Copy each line below that has "Hfits".

Stored data entries:
== == ==
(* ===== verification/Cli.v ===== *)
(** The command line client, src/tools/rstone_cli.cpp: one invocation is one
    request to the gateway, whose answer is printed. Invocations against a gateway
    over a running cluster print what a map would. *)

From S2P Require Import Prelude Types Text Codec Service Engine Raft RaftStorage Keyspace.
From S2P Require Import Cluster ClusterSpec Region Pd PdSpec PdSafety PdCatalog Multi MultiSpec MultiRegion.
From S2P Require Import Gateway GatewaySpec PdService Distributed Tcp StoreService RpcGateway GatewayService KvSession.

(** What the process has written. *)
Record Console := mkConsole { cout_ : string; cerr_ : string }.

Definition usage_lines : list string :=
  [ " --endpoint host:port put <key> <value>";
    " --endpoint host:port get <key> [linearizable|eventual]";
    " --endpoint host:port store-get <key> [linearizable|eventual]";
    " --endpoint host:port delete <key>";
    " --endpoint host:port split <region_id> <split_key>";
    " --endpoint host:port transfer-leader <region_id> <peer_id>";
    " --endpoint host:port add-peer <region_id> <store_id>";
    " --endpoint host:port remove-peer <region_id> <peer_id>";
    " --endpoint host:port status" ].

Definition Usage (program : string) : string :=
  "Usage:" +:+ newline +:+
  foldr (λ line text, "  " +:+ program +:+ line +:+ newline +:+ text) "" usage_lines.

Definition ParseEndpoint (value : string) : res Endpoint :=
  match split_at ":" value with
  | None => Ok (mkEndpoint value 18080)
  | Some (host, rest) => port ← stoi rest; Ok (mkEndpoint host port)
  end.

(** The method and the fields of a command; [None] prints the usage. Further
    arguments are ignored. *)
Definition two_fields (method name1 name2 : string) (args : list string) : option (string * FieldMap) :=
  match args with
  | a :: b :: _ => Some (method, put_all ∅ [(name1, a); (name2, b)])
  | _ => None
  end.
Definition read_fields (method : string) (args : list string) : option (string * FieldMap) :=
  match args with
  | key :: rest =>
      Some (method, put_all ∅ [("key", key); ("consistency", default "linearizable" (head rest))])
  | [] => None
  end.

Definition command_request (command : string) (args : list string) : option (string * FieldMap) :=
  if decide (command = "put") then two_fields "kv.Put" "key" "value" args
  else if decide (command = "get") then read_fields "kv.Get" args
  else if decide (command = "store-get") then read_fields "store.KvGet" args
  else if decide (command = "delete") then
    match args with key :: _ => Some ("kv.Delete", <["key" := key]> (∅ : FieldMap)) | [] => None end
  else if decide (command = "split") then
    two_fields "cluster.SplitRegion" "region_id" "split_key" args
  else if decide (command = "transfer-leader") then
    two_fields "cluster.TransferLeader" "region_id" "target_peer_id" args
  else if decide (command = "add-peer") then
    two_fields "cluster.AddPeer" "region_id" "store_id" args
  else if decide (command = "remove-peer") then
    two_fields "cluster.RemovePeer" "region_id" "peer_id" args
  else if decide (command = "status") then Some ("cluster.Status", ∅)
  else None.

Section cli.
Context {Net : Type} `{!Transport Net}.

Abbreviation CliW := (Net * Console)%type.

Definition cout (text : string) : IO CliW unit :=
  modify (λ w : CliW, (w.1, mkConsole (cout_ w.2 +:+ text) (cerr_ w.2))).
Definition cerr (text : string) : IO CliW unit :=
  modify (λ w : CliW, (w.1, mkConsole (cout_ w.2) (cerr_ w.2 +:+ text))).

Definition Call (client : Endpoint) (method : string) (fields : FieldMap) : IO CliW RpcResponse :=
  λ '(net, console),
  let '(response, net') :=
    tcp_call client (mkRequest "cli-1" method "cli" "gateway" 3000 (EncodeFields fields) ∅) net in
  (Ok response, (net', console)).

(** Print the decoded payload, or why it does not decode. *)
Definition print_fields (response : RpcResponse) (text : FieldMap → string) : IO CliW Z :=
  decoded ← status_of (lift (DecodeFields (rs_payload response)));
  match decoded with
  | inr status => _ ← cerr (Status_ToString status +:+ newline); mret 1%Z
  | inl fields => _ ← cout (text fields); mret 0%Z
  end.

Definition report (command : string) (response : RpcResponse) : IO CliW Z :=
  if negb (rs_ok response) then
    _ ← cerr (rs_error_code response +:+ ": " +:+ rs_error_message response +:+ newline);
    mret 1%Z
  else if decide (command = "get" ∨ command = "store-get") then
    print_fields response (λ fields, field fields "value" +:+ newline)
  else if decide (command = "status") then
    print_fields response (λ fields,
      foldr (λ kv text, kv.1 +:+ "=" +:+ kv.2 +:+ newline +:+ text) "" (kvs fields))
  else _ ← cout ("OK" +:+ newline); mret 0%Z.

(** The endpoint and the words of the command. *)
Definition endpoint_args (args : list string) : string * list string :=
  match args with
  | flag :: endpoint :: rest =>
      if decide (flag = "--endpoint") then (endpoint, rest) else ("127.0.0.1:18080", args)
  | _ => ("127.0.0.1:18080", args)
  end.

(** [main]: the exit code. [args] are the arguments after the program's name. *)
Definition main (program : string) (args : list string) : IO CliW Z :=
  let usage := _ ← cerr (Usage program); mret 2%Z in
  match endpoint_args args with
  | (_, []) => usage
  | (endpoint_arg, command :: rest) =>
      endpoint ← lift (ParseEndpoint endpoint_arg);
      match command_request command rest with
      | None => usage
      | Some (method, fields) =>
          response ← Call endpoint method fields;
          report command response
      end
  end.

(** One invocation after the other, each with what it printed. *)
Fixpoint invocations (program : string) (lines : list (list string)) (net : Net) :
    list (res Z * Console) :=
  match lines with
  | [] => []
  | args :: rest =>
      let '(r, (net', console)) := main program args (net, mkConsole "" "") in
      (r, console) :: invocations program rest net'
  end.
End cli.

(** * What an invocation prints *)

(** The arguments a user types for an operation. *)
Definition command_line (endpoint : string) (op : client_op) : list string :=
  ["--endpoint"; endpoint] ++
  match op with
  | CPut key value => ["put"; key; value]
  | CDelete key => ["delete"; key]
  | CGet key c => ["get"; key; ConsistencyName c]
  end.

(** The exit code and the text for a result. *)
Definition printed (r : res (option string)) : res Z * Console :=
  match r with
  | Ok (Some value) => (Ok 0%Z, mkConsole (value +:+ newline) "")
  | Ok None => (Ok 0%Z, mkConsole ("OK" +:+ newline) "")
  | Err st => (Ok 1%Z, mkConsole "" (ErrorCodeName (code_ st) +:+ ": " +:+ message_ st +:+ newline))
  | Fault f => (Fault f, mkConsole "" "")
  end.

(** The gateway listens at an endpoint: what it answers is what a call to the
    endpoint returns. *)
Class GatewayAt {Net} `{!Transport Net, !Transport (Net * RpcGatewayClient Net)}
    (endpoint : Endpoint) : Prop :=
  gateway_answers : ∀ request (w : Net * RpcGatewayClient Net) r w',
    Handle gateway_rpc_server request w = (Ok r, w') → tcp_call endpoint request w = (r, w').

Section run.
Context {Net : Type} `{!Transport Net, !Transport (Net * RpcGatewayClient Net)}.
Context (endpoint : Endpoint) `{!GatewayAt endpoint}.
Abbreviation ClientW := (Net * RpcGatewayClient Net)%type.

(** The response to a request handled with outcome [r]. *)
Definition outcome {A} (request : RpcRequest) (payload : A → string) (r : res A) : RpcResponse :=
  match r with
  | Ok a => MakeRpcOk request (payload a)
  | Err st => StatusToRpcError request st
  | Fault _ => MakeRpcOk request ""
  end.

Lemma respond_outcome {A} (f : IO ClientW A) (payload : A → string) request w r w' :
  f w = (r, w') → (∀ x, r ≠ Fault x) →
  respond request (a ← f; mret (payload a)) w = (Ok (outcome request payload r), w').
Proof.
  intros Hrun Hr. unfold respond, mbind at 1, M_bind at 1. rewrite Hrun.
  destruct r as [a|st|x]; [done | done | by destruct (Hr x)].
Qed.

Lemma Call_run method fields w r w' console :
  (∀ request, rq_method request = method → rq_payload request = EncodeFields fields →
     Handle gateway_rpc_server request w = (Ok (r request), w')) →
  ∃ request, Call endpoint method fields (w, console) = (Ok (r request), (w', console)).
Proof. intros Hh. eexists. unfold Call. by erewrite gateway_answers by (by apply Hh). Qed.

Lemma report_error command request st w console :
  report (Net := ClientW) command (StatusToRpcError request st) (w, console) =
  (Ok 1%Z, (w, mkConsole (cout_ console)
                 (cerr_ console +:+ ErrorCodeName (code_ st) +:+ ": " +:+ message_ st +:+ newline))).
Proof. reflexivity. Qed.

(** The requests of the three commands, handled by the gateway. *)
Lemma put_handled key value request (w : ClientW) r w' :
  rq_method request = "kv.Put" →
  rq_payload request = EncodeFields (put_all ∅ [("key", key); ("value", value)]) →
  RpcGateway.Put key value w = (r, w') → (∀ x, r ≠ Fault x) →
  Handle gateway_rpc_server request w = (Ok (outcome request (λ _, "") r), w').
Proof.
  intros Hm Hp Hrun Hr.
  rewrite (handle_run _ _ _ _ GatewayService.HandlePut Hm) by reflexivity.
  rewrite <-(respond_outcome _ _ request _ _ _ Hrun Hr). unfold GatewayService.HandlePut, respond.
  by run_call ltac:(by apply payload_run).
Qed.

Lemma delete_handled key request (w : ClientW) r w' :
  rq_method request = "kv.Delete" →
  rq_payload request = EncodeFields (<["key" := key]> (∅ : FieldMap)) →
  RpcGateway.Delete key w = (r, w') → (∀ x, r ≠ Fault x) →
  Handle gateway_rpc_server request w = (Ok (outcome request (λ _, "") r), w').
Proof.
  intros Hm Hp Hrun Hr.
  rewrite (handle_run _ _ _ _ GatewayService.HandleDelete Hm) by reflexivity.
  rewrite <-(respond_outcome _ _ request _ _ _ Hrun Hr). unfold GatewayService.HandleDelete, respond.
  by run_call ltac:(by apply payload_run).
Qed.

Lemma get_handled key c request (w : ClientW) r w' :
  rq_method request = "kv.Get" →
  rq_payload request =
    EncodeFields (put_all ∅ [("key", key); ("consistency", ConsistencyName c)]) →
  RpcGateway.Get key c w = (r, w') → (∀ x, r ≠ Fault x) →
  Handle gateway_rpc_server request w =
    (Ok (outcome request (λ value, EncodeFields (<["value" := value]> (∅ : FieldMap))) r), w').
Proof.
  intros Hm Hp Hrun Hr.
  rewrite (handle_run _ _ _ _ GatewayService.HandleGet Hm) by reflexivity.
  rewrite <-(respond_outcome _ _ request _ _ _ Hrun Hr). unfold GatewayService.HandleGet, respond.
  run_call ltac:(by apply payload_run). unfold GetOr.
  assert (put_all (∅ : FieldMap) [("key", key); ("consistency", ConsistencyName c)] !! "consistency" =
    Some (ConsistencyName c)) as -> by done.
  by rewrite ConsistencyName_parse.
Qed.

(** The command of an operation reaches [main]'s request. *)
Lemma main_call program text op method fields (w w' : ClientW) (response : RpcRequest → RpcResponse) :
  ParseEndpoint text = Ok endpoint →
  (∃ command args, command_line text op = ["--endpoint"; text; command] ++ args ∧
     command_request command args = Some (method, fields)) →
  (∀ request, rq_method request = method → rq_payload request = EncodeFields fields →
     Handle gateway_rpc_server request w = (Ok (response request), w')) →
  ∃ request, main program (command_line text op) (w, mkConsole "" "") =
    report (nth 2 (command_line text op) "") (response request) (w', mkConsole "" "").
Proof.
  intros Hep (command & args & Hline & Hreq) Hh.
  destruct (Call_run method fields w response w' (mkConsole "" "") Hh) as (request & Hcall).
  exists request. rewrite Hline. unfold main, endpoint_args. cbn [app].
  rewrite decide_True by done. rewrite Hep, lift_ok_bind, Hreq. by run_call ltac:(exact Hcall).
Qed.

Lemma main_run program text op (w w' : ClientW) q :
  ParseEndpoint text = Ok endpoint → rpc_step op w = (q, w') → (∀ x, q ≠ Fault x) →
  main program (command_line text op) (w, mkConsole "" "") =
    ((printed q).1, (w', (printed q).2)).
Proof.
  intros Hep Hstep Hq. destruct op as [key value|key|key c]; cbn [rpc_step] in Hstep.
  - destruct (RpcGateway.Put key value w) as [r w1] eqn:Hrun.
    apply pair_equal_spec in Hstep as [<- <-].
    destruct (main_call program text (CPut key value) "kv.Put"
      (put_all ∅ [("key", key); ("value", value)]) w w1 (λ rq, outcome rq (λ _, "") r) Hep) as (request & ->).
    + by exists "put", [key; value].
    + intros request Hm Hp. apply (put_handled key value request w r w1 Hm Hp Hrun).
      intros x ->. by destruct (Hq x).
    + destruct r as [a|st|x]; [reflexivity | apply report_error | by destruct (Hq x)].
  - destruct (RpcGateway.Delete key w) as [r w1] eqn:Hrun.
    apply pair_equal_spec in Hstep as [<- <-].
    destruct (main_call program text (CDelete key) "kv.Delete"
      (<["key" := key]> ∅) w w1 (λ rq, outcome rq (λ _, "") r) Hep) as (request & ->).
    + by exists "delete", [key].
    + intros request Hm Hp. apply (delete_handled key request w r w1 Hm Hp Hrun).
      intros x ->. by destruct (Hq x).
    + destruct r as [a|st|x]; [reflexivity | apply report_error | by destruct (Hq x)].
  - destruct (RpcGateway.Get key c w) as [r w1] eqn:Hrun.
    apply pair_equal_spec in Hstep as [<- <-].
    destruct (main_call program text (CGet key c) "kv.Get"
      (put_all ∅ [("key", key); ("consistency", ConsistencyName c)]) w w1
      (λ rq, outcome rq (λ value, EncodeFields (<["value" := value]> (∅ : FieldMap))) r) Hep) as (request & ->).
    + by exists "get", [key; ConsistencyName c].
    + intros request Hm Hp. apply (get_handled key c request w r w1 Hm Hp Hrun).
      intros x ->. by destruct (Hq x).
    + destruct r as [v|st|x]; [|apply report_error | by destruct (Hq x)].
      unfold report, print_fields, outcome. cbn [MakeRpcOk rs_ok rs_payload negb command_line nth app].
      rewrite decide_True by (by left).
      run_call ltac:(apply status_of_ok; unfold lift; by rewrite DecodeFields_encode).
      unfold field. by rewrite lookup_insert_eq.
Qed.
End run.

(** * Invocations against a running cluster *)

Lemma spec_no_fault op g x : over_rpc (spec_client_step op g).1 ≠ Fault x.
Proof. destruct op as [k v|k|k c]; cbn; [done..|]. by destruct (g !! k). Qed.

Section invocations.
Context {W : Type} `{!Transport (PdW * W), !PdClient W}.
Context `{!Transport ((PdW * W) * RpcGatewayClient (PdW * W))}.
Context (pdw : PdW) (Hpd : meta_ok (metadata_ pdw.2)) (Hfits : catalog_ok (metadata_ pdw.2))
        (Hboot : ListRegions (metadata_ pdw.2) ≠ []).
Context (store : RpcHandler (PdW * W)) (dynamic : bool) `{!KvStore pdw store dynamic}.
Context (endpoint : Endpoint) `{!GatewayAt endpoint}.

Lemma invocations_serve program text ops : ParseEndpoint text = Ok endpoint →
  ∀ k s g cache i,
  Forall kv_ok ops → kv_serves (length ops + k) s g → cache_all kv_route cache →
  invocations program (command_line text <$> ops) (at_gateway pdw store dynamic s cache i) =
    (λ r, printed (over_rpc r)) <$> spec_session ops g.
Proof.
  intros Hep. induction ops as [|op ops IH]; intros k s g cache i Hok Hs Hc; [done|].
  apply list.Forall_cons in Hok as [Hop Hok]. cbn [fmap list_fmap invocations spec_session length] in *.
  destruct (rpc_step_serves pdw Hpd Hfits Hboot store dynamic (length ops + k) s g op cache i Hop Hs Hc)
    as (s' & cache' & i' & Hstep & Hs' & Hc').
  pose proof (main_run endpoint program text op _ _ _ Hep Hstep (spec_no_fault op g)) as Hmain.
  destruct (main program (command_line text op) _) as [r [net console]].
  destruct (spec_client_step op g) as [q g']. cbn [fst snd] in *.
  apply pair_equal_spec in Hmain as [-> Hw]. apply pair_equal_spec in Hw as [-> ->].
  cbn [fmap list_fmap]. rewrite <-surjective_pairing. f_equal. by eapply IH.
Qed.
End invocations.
== == ==
## [RESPONSE TO THIS EXERCISE]
Context (pdw : PdW) (Hpd : meta_ok (metadata_ pdw.2)) (Hfits : catalog_ok (metadata_ pdw.2))
  destruct (rpc_step_serves pdw Hpd Hfits Hboot store dynamic (length ops + k) s g op cache i Hop Hs Hc)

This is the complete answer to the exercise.